5. Interest Arbitration (a.k.a. Contract Arbitration) is normally imposed by a statute, and involves
adjudication on the terms and conditions of employment to be contained in a resulting collective
agreement. Since statutes, usually prohibit a legal strike, or lock out, these contract disputes must be
resolved somehow; in this case by interest arbitration. For example, collective bargaining in a new
collective agreement covering a fire force or a hospital may break down into an irresolvable deadlock.
The contractual matters still in dispute between the parties would be put to an interest arbitrator or
tribunal for a ruling and determination, which would then form the relevant provisions of the collective
agreement between the two parties.
The kinds of labor disputes taken to an arbitrator are as many and as different as the wide range of
decisions and actions that effect employers, employees and trade unions. Liability can span from cents
to millions, and there can be a solitary griever or a union of grievers.

It is also worthy to note that some labor disputes employ ‘med/arb’ to resolve their differences as
opposed to straight arbitration. Med/arb takes place when disputants agree from the start that if
mediation fails to result in agreement the mediator, or another neutral third party, will act as arbitrator
and be empowered to reach a binding decision for disputants.

Advantages Of Artbitration
Supporters of arbitration hold that it has a multitude of advantages over court action. The following are
a sample of these advantages.

Choice of Decision Maker – For example, parties can choose a technical person as arbitrator if the
dispute is of a technical nature so that the evidence will be more readily understood.

Efficiency – Arbitration can usually be heard sooner than it takes for court proceedings to be heard. As
well, the arbitration hearing should be shorter in length, and the preparation work less demanding.

Privacy – Arbitration hearings are confidential, private meetings in which the media and members of
the public are not able to attend. As well, final decisions are not published, nor are they directly
accessible. This is particularly useful to the employer who does not want his ‘dirty laundry’ being aired.

Convenience – Hearings are arranged at times and places to suit the parties, arbitrators and witnesses.
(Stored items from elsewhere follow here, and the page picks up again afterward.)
Inductive DispatchPermitStateV2 :=
| DispatchPermitIssued | DispatchPermitBegun | DispatchPermitExpired | DispatchPermitRevoked
| DispatchPermitOther (raw : string).
#[export] Instance DispatchPermitStateV2_eq_dec : EqDecision DispatchPermitStateV2.
Proof. solve_decision. Defined.

Inductive RemoteResidualStateV2 :=
| RemoteResidualNotRequired | RemoteResidualPending | RemoteResidualConfirmedAbsent
| RemoteResidualPresent | RemoteResidualUnknown | RemoteResidualOther (raw : string).
#[export] Instance RemoteResidualStateV2_eq_dec : EqDecision RemoteResidualStateV2.
Proof. solve_decision. Defined.

Inductive EffectCleanupStateV2 :=
| EffectCleanupNotRequired | EffectCleanupPending | EffectCleanupComplete | EffectCleanupFailed
| EffectCleanupIndeterminate | EffectCleanupOther (raw : string).
#[export] Instance EffectCleanupStateV2_eq_dec : EqDecision EffectCleanupStateV2.
Proof. solve_decision. Defined.

Definition validEffectFactStateV2 (value : EffectFactStateV2) : bool :=
  match value with EffectStateOther _ => false | _ => true end.
Definition validDispatchPermitStateV2 (value : DispatchPermitStateV2) : bool :=
  match value with DispatchPermitOther _ => false | _ => true end.
Definition validRemoteResidualStateV2 (value : RemoteResidualStateV2) : bool :=
  match value with RemoteResidualOther _ => false | _ => true end.
Definition validEffectCleanupStateV2 (value : EffectCleanupStateV2) : bool :=
  match value with EffectCleanupOther _ => false | _ => true end.

(** ** Evidence *)

Record ProviderDispatchReceiptV2 := {
  dr_PermitID : string;
  dr_PermitDigest : Digest;
  dr_AttemptID : string;
  dr_IntentID : string;
  dr_IntentRevision : N;
  dr_Provider : ProviderBindingRefV2;
  dr_ProviderOperationRef : string;
  dr_ReceiptRef : string;
  dr_ObservationDigest : Digest;
  dr_ObservedUnixNano : Z;
}.
#[export] Instance ProviderDispatchReceiptV2_eq_dec : EqDecision ProviderDispatchReceiptV2.
Proof. solve_decision. Defined.

Definition ProviderDispatchReceiptV2_Validate (r : ProviderDispatchReceiptV2) : result unit :=
  guard (blank (dr_PermitID r) || blank (dr_AttemptID r) || blank (dr_IntentID r)
         || N.eqb (dr_IntentRevision r) 0 || (dr_ObservedUnixNano r <=? 0)%Z)
    ErrorInvalidArgument ReasonInvalidReference ;;
  Digest_Validate (dr_PermitDigest r) ;;
  ProviderBindingRefV2_Validate (dr_Provider r) ;;
  Digest_Validate (dr_ObservationDigest r).

Inductive EffectSettlementDispositionV2 :=
| SettlementConfirmedApplied | SettlementConfirmedNotApplied | SettlementConfirmedFailed
| SettlementOther (raw : string).
#[export] Instance EffectSettlementDispositionV2_eq_dec : EqDecision EffectSettlementDispositionV2.
Proof. solve_decision. Defined.
Definition EffectSettlementDispositionV2_string (d : EffectSettlementDispositionV2) : string :=
  match d with
  | SettlementConfirmedApplied => "confirmed_applied" | SettlementConfirmedNotApplied => "confirmed_not_applied"
  | SettlementConfirmedFailed => "confirmed_failed" | SettlementOther raw => raw
  end.

Record EffectSettlementFactV2 := {
  sf_Owner : EffectOwnerRefV2;
  sf_Disposition : EffectSettlementDispositionV2;
  sf_ReceiptRef : string;
  sf_EvidenceDigest : Digest;
  sf_InspectionIntentID : string;
  sf_InspectionIntentRevision : N;
  sf_InspectionSettlementDigest : Digest;
  sf_DomainResult : option OpaquePayloadV2;
  sf_SettledUnixNano : Z;
}.
#[export] Instance EffectSettlementFactV2_eq_dec : EqDecision EffectSettlementFactV2.
Proof. solve_decision. Defined.

Definition EffectSettlementFactV2_Validate (s : EffectSettlementFactV2) : result unit :=
  guard (negb (bool_decide (eo_Role (sf_Owner s) = OwnerSettlement)) || blank (sf_ReceiptRef s)
         || (sf_SettledUnixNano s <=? 0)%Z)
    ErrorInvalidArgument ReasonSettlementOwnerMismatch ;;
  guard (match sf_Disposition s with SettlementOther _ => true | _ => false end)
    ErrorInvalidArgument ReasonEffectUnknownOutcome ;;
  Digest_Validate (eo_ManifestDigest (sf_Owner s)) ;;
  Digest_Validate (sf_EvidenceDigest s) ;;
  let inspection := negb (blank (sf_InspectionIntentID s)) || negb (N.eqb (sf_InspectionIntentRevision s) 0)
                    || negb (bool_decide (sf_InspectionSettlementDigest s = "")) in
  guard (inspection && (blank (sf_InspectionIntentID s) || N.eqb (sf_InspectionIntentRevision s) 0
                        || negb (is_ok (Digest_Validate (sf_InspectionSettlementDigest s)))))
    ErrorInvalidArgument ReasonEffectUnknownOutcome ;;
  match sf_DomainResult s with Some result => OpaquePayloadV2_Validate result | None => Ok tt end.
Flexibility – The procedures can be segmented, streamlined or simplified, according to the


circumstances.

Finality – There is in general, no right of appeal in arbitration. (Although, the court has limited powers
to set aside or remit an award).

Drawbacks of Arbitration
Having cited the above list of advantages, it is only appropriate to mention some of the most commonly
perceived drawbacks of arbitration.

Cost - One or both of the parties will pay for the arbitrator’s services, while the court system provides
an adjudicator who does not charge a fee. The fees for an arbitrator can be hefty. To give an example,
for an amount of claims up to $100,000, the minimum fee for a single arbitrator is $2,000. The maximum
fee can reach ten percent of the claim. However, supporters of arbitration argue that this should be
more than compensated for by the potential for the increase in the efficiency of arbitration to reduce
the other costs involved.
‘Splitting the Baby’ – Thomas Crowley states that because of the relaxation of rules of evidence in
arbitration, and the power of the arbitrator to ‘do equity’ (make decisions based on fairness), the
arbitrator may render an award that, rather than granting complete relief to one side, splits the baby by
giving each side part of what they requested. Thus both parties are leave the table feeling that justice
was not served.

No Appeal – Unless there is evidence of outright corruption or fraud, the award is binding and usually
not appealable. Thus if the arbitrator makes a mistake, or is simply an idiot, the losing party usually has
no remedy.

Narcotic/Chilling Effects – The chilling and narcotic effects are two related concepts, which many
theorists, including David Lipsky, believe to be inadequacies of interest arbitration. Chilling occurs when
neither party is willing to compromise during negotiations in anticipation of an arbitrated settlement.
Two measures most commonly used to weigh this effect are: the number of issues settled during
negotiations versus the amount of issues left for arbitration, and a comparison with the management’s
and union’s initial offers (chilling takes place when the two parties take extreme positions and are not
willing to budge). The narcotic effect refers to an increasing dependence of the parties on arbitration,
resulting in a loss of ability to negotiate. Common methods of assessing the narcotic effect are: the
proportion of units going to arbitration over time and, perhaps more importantly, the number of times
an individual unit returns to arbitration over a series of negotiations.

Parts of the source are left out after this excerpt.